[Stored data entries]
- - - -

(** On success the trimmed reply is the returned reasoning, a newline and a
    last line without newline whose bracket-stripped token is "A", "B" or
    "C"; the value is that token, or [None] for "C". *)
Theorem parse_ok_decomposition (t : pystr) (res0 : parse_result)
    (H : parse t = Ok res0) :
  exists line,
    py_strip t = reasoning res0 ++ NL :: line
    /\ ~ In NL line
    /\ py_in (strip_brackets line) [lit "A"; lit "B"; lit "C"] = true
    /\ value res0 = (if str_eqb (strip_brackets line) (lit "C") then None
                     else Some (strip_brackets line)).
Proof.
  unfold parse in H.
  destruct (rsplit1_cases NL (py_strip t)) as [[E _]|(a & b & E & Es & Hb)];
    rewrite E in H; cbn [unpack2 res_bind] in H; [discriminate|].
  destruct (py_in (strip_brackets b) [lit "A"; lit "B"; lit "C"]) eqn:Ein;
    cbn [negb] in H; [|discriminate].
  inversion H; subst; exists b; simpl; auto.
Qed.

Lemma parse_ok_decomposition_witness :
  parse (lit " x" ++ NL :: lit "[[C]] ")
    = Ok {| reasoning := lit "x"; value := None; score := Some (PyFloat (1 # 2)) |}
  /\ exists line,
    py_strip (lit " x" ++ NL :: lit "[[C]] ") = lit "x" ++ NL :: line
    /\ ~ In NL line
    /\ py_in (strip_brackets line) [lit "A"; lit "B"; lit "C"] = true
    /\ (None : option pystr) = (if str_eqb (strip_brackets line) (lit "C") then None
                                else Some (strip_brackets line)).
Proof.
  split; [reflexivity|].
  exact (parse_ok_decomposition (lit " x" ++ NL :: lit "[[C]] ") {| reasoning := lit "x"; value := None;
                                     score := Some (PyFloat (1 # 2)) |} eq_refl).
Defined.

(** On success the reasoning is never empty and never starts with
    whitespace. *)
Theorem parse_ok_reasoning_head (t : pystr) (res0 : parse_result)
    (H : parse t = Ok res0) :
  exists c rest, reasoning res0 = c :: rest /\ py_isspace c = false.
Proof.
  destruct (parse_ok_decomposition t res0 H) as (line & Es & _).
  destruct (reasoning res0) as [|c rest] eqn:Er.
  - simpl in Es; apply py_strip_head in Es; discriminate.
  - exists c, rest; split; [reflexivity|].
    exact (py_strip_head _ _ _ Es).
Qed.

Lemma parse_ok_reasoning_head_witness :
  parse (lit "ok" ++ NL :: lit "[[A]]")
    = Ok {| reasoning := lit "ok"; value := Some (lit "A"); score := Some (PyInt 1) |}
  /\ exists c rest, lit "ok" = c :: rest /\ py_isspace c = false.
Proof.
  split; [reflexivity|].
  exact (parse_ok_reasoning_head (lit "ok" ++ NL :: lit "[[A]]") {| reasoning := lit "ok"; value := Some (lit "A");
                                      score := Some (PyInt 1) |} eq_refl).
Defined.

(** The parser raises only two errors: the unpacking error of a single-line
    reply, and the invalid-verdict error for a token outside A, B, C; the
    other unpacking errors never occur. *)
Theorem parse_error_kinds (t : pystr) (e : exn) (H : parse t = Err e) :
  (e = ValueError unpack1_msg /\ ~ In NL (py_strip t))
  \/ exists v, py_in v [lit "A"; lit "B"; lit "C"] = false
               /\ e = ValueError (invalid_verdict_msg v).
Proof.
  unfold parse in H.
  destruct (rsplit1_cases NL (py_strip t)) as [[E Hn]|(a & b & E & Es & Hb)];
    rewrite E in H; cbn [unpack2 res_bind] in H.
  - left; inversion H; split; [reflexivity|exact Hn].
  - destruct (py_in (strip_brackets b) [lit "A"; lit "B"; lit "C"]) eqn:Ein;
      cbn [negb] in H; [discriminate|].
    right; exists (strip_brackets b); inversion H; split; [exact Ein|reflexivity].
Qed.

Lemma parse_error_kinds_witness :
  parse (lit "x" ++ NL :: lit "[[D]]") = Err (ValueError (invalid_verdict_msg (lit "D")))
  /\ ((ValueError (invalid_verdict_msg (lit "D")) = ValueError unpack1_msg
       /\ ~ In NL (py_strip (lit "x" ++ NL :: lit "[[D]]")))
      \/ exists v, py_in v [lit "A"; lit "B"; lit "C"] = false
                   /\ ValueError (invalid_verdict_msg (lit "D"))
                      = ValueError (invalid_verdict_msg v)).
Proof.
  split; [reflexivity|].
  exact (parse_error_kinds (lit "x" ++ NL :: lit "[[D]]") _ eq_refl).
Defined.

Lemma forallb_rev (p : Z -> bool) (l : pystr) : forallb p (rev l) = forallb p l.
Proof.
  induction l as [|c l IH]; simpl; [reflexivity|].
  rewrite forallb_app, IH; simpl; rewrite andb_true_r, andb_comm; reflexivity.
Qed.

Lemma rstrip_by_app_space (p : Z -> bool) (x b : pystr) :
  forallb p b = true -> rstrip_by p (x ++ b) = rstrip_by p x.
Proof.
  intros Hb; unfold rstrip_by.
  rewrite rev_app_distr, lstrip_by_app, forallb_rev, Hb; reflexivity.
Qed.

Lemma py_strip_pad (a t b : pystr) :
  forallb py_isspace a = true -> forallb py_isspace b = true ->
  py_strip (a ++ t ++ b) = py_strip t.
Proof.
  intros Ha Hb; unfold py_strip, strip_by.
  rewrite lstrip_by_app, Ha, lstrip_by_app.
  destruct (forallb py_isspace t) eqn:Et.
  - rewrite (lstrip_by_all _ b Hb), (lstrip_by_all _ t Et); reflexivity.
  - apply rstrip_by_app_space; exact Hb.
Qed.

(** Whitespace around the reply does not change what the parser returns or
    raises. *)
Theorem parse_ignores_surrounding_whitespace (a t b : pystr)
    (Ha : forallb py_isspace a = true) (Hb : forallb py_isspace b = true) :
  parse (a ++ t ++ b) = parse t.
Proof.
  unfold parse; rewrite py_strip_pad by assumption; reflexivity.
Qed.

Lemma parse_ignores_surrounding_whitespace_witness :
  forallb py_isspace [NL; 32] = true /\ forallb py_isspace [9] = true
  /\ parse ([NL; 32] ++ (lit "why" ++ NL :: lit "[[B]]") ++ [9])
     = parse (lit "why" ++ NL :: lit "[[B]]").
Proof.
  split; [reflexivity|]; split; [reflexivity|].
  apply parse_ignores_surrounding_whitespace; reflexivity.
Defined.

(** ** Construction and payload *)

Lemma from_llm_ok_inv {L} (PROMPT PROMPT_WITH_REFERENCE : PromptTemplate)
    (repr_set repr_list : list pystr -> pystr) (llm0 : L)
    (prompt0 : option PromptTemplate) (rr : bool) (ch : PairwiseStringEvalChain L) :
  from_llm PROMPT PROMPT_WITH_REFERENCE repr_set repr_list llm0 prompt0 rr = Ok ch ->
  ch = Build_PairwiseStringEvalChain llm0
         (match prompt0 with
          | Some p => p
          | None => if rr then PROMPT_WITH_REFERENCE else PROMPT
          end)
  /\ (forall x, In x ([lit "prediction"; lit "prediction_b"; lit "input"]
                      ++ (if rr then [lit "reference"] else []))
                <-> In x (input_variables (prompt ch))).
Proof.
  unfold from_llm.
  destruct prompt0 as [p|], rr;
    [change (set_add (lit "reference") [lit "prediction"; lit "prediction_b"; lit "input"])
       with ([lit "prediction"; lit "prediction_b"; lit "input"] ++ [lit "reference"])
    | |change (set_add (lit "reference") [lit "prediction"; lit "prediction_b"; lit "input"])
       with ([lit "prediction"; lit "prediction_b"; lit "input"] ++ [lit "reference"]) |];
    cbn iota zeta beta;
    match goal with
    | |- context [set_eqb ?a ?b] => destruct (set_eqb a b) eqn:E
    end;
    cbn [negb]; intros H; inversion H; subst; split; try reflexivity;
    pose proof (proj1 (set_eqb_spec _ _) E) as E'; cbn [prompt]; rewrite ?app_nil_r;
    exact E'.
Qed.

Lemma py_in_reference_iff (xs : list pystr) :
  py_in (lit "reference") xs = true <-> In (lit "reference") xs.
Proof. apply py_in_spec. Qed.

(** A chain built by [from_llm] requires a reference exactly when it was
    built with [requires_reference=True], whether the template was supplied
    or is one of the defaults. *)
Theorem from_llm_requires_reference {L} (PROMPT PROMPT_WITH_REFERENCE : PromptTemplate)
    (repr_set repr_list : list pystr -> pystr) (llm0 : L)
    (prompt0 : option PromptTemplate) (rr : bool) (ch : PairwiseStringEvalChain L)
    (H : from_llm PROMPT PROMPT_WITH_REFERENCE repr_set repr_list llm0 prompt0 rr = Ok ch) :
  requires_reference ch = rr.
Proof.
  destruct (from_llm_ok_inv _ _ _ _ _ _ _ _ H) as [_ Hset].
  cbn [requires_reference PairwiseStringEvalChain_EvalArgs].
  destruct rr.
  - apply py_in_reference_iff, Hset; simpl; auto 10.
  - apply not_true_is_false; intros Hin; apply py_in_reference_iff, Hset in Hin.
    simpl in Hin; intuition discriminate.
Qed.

- - - -

#### Work to complete
Lines from the top of the data above through the line containing "value res0 = (if" must be repeated exactly. All other lines stay out.

#### Solution for this problem
(** On success the trimmed reply is the returned reasoning, a newline and a
    last line without newline whose bracket-stripped token is "A", "B" or
    "C"; the value is that token, or [None] for "C". *)
Theorem parse_ok_decomposition (t : pystr) (res0 : parse_result)
    (H : parse t = Ok res0) :
  exists line,
    py_strip t = reasoning res0 ++ NL :: line
    /\ ~ In NL line
    /\ py_in (strip_brackets line) [lit "A"; lit "B"; lit "C"] = true
    /\ value res0 = (if str_eqb (strip_brackets line) (lit "C") then None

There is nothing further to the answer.